→ **ASSIGNED TASK**: Look through the records below for the line holding "Lemma scan_alone t". Write it out exactly, with each following line through the line holding "intros Hid (kinds'".

(Saved data entries)
┌──

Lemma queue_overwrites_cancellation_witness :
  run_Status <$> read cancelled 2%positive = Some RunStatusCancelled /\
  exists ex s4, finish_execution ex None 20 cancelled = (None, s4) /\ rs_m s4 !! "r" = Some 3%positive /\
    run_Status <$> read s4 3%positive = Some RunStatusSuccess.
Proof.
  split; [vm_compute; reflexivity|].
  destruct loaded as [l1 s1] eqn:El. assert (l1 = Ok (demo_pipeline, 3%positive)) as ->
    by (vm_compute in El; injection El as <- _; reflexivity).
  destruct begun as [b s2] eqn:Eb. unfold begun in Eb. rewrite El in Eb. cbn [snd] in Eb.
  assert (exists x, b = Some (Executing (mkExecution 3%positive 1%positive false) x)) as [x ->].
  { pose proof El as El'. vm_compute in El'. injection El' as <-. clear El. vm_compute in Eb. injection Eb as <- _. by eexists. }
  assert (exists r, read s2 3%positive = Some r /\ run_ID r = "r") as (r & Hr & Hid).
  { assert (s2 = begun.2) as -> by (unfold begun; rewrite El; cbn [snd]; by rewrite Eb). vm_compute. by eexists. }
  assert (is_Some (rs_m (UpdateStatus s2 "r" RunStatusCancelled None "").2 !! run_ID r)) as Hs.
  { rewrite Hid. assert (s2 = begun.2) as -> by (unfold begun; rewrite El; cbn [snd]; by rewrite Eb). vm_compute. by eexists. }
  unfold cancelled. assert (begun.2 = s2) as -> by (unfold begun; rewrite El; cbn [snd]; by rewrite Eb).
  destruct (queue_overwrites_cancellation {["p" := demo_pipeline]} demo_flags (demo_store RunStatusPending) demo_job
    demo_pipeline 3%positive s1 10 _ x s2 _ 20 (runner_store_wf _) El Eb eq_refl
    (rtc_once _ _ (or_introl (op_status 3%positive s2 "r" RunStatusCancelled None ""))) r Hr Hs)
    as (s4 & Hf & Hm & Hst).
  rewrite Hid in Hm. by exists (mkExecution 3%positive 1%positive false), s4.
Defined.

└──
┌──

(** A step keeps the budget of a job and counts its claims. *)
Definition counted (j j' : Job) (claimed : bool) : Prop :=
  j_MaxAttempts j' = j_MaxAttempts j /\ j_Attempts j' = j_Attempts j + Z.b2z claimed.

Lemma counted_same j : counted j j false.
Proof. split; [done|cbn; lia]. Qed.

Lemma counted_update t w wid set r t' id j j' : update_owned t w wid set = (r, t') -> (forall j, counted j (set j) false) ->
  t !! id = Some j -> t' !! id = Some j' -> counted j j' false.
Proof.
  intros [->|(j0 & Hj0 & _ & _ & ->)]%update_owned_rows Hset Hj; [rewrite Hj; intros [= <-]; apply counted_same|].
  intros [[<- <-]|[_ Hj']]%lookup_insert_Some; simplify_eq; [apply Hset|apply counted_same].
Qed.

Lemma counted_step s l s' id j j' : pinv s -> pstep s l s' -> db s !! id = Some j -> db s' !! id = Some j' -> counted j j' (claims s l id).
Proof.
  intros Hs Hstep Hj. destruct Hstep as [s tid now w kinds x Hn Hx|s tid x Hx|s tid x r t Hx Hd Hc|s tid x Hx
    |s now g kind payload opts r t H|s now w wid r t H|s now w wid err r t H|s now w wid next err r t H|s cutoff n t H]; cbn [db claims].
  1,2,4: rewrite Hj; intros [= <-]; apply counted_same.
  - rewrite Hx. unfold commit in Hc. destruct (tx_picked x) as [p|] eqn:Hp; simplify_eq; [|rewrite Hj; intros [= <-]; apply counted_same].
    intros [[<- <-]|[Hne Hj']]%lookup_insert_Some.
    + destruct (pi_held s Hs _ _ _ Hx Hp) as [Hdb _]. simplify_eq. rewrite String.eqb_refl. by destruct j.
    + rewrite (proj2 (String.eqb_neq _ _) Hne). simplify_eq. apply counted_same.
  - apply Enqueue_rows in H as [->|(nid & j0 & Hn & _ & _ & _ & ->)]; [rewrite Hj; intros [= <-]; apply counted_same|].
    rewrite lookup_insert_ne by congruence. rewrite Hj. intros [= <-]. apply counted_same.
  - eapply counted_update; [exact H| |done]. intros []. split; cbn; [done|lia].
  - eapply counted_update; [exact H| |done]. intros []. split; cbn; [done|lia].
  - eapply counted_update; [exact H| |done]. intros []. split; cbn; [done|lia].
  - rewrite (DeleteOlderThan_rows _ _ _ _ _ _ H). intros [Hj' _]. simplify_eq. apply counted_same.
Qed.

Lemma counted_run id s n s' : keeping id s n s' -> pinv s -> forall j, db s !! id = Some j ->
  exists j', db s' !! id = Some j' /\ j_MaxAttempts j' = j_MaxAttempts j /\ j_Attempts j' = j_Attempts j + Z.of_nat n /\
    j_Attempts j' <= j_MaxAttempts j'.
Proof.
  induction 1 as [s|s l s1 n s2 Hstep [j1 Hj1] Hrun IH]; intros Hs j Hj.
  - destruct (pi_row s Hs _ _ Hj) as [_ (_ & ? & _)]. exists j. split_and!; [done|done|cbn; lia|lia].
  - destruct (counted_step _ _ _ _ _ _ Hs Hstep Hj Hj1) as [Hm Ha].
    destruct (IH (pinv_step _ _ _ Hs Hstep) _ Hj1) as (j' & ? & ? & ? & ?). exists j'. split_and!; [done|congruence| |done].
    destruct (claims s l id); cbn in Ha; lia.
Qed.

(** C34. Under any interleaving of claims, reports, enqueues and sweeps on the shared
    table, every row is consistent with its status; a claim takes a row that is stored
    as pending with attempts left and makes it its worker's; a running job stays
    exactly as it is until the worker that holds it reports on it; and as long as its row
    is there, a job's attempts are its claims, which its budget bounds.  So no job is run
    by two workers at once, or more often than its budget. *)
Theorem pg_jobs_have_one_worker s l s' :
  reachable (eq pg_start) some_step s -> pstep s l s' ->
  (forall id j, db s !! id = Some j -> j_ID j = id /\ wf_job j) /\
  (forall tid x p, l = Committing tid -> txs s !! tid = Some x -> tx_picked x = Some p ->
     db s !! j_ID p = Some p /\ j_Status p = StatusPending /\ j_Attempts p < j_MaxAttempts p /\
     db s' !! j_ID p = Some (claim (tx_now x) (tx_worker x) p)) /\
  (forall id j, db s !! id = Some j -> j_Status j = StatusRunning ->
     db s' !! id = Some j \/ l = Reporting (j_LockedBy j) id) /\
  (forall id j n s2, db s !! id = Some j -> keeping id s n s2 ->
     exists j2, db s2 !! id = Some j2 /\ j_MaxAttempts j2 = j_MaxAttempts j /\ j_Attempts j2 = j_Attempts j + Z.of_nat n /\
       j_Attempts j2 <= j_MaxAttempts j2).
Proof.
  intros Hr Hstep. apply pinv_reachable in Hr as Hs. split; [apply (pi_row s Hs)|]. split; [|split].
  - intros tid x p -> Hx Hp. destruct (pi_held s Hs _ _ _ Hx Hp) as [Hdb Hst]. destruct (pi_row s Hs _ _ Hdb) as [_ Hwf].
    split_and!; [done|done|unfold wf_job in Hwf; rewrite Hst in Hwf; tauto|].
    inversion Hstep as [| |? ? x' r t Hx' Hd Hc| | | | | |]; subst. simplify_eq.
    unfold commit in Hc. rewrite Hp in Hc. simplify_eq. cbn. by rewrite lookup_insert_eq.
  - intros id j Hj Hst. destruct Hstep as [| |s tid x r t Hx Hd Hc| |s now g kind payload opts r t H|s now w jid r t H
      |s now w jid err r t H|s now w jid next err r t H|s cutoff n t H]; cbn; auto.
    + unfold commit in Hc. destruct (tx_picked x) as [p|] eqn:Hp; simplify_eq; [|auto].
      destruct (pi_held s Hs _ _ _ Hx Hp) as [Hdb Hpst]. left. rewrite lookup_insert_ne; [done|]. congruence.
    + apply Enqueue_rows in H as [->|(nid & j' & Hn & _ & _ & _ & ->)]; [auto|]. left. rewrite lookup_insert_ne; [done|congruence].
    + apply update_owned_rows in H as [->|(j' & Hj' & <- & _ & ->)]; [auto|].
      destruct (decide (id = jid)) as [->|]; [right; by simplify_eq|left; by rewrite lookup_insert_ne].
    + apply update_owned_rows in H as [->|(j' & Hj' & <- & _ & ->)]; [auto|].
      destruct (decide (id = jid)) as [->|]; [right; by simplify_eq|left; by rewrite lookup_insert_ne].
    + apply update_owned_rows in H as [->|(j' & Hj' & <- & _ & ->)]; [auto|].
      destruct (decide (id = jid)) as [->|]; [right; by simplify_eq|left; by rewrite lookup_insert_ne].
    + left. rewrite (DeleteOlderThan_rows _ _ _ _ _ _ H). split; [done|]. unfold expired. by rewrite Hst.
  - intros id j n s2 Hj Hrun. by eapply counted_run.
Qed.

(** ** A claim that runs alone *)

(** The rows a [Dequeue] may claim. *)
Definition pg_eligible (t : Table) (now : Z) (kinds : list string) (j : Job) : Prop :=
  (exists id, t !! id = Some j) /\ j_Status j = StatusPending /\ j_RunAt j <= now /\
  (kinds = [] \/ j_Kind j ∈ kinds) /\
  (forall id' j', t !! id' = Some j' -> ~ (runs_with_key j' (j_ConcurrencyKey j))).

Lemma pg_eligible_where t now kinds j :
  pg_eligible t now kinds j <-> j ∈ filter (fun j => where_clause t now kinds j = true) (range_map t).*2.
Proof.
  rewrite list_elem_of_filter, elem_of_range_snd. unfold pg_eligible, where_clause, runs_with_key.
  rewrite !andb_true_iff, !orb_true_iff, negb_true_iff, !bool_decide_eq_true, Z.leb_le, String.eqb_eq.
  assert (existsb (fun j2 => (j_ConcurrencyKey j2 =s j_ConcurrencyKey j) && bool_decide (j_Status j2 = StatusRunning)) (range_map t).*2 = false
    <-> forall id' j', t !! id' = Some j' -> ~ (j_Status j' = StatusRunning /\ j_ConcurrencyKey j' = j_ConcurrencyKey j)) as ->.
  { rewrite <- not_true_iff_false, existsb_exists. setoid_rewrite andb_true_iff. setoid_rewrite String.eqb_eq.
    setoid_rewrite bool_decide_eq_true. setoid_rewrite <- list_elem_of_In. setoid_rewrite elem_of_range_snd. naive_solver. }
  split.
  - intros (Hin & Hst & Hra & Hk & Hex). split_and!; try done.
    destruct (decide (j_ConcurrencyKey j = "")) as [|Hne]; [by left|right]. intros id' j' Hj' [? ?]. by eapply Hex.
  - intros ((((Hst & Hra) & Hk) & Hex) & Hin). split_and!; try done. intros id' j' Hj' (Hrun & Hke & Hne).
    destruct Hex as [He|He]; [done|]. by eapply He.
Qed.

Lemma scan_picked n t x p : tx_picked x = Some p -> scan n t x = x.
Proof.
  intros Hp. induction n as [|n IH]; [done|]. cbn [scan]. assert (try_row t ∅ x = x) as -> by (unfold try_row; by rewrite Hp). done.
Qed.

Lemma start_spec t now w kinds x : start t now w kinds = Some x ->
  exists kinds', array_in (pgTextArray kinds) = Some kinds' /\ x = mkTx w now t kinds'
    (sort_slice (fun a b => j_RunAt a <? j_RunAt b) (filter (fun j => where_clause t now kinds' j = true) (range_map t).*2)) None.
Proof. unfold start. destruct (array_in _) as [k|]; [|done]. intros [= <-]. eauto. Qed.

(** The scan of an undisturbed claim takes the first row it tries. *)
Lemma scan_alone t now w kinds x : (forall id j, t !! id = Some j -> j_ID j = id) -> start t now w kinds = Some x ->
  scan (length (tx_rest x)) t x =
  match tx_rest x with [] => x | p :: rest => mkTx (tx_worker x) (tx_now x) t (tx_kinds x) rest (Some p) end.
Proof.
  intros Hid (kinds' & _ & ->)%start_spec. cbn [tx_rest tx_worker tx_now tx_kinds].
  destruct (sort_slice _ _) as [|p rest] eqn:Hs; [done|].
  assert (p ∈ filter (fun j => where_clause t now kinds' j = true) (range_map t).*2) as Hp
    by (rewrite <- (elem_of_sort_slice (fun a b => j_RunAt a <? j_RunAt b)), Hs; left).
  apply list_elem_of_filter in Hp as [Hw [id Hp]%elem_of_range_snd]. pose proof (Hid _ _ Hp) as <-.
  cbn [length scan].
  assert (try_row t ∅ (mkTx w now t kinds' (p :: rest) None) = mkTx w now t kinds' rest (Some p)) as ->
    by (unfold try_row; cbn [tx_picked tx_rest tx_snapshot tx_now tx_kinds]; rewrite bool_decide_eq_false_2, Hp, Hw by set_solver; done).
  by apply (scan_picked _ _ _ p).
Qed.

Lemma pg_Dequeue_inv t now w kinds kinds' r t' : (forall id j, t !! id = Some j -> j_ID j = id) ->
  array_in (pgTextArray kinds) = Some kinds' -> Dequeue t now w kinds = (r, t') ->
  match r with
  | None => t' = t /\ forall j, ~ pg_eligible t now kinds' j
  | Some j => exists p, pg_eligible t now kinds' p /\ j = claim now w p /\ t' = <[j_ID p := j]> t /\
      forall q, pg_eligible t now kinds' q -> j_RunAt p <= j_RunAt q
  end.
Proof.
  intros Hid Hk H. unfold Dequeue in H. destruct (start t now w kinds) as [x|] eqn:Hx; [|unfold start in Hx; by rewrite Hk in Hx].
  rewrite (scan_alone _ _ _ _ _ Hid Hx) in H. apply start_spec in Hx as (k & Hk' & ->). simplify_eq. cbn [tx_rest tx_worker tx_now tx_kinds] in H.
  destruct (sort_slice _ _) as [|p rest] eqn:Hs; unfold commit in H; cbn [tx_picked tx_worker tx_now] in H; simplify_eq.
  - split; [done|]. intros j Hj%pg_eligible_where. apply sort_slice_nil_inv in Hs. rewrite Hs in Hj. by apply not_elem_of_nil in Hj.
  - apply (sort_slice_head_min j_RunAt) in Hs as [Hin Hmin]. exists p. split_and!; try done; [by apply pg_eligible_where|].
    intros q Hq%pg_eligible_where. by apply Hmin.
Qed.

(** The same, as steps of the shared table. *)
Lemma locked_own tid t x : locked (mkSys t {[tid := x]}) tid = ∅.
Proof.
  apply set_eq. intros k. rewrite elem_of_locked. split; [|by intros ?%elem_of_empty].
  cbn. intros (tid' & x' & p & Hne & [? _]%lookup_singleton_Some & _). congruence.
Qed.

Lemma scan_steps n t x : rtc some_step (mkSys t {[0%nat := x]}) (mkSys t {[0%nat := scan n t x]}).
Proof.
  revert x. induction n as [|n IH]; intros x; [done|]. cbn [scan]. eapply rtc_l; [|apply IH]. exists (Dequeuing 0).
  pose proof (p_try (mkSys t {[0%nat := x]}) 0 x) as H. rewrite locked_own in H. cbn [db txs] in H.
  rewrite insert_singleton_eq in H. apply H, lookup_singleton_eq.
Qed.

└──

→ **ANSWER TO THIS PROBLEM**:
Lemma scan_alone t now w kinds x : (forall id j, t !! id = Some j -> j_ID j = id) -> start t now w kinds = Some x ->
  scan (length (tx_rest x)) t x =
  match tx_rest x with [] => x | p :: rest => mkTx (tx_worker x) (tx_now x) t (tx_kinds x) rest (Some p) end.
Proof.
  intros Hid (kinds' & _ & ->)%start_spec. cbn [tx_rest tx_worker tx_now tx_kinds].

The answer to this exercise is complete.